> What you should do
Write out again the entries from the first line to the line that includes "SetBaseURL (url : string)", keeping both of those lines.

(Dataset entries)
»»

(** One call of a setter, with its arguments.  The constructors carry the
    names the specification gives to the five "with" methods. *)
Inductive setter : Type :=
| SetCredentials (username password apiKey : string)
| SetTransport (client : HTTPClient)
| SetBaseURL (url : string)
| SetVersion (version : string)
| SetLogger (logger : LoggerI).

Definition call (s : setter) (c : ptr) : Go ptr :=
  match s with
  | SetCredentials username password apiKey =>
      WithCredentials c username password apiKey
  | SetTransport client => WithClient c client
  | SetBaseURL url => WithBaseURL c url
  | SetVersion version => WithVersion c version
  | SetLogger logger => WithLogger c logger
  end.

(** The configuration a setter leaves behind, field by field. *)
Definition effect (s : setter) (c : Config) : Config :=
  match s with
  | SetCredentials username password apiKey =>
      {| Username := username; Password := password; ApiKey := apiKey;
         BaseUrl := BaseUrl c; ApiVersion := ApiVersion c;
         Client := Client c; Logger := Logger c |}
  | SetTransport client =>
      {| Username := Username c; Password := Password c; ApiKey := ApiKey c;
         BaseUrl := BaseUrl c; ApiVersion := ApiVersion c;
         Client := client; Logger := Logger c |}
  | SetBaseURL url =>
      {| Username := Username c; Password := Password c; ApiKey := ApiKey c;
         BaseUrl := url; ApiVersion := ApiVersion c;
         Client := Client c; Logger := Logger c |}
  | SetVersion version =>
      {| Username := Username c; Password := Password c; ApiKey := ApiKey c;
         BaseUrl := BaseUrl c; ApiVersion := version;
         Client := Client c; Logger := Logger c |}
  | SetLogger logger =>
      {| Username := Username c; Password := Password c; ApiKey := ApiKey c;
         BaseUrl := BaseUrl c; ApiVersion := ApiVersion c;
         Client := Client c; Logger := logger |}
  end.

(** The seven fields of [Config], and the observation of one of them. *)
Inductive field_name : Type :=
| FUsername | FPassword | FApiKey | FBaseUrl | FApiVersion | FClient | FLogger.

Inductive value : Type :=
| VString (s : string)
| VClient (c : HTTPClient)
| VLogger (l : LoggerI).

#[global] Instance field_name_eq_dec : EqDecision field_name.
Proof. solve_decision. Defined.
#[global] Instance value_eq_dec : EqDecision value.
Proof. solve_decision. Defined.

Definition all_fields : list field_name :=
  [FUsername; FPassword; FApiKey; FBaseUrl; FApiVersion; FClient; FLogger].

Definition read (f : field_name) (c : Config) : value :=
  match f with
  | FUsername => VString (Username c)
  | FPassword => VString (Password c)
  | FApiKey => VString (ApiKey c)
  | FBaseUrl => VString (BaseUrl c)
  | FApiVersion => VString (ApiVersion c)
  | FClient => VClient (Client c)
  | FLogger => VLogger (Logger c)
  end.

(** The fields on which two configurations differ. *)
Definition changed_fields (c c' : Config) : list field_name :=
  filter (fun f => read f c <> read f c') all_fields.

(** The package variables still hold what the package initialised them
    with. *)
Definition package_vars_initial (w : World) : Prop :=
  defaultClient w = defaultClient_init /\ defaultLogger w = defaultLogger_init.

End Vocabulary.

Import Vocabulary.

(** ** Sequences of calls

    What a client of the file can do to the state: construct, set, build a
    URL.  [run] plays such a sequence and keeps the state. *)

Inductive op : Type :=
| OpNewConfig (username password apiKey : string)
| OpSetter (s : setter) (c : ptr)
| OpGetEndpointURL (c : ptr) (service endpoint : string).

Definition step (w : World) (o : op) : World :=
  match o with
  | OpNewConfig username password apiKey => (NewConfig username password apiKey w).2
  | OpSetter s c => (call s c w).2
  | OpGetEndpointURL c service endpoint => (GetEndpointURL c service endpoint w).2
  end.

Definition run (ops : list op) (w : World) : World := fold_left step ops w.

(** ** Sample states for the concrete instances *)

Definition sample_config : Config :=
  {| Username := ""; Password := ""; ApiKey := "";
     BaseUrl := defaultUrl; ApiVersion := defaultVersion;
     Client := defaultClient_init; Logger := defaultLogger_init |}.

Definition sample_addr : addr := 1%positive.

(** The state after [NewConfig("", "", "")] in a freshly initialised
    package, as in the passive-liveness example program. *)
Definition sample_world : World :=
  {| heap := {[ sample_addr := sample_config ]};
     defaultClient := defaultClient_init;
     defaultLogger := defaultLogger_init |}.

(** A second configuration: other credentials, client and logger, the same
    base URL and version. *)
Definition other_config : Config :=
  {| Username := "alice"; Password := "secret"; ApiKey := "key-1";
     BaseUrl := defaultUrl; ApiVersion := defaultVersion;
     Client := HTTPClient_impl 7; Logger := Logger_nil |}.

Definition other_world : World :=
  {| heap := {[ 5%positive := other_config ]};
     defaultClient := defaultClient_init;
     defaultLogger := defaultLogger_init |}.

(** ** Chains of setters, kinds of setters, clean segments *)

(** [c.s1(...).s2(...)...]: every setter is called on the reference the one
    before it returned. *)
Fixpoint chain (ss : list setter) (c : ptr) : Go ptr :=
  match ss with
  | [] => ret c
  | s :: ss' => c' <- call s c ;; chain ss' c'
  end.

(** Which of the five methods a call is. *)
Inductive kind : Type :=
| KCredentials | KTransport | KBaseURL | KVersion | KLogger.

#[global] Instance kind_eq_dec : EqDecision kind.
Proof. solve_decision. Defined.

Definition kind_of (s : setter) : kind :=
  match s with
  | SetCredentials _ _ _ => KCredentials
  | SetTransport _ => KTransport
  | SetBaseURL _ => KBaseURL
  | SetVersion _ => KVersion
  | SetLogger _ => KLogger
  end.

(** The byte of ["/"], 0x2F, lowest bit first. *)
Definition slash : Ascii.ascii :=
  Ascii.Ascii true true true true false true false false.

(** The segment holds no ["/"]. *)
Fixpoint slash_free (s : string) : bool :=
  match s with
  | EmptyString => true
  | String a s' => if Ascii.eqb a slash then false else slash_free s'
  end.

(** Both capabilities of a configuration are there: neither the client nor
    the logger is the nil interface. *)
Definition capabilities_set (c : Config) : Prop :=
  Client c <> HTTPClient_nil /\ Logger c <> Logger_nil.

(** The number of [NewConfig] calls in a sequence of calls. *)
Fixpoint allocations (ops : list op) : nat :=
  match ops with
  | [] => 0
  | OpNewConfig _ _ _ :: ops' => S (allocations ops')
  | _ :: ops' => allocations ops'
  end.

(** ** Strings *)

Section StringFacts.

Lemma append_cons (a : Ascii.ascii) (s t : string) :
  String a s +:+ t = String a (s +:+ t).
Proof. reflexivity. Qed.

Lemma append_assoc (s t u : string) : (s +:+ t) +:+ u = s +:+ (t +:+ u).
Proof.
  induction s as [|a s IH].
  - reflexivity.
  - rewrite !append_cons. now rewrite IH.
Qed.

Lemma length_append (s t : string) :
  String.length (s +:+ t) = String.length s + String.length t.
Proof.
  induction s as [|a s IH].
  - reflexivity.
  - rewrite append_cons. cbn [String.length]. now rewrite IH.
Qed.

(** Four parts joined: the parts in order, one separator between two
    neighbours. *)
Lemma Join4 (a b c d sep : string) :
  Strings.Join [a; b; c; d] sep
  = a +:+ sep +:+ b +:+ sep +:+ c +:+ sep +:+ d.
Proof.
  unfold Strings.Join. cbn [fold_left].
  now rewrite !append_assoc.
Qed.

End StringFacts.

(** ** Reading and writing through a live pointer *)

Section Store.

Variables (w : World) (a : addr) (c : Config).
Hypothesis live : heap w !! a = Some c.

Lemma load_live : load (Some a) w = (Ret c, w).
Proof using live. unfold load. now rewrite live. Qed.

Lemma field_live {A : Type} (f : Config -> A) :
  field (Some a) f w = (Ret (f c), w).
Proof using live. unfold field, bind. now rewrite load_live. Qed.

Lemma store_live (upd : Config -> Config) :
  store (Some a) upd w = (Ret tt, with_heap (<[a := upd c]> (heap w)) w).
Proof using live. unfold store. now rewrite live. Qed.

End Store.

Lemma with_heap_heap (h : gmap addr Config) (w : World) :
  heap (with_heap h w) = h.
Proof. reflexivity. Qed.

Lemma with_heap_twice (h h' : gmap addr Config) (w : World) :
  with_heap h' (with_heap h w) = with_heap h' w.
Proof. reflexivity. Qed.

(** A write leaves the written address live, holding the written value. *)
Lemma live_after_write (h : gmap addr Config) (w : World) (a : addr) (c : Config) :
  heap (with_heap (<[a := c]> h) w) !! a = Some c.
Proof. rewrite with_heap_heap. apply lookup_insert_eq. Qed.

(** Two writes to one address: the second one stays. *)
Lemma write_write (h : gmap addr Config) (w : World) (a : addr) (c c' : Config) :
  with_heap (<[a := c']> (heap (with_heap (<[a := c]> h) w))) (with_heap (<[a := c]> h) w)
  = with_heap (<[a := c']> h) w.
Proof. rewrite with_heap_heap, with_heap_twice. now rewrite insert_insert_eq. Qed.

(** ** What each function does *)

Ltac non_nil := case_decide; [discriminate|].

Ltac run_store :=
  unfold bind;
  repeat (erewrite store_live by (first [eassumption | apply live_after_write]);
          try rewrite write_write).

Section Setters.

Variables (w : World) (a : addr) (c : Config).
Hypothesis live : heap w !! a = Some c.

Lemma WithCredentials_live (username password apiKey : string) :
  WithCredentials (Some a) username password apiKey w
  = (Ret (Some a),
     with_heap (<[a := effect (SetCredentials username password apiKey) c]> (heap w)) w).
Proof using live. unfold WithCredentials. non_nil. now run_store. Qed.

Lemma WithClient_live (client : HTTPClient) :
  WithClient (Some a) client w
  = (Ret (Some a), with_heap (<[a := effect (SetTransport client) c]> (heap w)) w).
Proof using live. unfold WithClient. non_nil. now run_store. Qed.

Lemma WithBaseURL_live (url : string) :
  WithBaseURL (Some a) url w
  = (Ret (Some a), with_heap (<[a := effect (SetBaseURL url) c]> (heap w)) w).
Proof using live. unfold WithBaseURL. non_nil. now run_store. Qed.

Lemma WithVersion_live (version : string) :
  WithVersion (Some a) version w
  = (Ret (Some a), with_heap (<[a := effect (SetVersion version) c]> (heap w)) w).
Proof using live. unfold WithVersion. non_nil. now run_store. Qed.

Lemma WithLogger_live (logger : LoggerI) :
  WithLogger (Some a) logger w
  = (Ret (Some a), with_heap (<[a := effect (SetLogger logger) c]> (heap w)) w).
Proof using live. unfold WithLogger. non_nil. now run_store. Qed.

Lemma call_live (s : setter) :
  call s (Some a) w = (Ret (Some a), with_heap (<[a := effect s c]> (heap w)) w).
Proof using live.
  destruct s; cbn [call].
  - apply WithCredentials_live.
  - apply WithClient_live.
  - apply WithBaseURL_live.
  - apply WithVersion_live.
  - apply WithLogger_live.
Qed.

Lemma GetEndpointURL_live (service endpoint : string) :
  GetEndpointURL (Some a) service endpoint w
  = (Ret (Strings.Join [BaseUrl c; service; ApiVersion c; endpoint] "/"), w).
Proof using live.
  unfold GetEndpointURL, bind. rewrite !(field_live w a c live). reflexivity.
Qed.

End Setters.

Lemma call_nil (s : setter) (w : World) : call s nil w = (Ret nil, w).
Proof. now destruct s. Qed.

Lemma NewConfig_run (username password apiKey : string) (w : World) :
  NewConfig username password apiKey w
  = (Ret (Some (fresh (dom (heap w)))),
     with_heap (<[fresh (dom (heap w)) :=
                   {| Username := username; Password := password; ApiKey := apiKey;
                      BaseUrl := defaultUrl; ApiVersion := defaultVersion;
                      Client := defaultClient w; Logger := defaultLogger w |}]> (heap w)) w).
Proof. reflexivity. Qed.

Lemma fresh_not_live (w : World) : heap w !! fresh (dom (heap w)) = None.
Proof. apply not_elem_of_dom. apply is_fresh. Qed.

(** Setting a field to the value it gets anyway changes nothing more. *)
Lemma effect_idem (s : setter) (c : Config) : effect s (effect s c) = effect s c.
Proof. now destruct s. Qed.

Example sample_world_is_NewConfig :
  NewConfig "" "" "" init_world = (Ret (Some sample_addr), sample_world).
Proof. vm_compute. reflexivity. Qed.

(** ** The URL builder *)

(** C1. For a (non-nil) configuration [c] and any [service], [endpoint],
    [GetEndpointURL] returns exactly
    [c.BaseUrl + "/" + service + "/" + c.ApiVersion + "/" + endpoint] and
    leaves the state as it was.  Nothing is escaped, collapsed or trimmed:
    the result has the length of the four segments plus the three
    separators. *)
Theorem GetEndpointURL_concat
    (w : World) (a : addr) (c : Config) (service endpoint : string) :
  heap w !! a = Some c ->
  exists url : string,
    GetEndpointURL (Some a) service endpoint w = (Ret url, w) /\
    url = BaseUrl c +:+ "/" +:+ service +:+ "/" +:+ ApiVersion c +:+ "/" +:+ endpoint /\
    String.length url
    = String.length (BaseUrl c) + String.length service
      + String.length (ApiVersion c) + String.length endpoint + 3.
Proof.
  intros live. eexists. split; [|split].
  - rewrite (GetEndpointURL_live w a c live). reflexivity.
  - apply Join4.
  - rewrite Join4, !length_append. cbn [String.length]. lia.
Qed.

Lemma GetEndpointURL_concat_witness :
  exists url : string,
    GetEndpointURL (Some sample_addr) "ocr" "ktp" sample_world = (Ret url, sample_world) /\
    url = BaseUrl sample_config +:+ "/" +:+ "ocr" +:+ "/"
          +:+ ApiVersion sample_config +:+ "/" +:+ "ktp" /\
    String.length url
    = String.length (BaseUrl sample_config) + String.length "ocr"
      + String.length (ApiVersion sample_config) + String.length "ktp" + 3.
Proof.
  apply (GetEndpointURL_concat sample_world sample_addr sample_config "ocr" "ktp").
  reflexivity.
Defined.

««

> Solution for this problem
(** One call of a setter, with its arguments.  The constructors carry the
    names the specification gives to the five "with" methods. *)
Inductive setter : Type :=
| SetCredentials (username password apiKey : string)
| SetTransport (client : HTTPClient)
| SetBaseURL (url : string)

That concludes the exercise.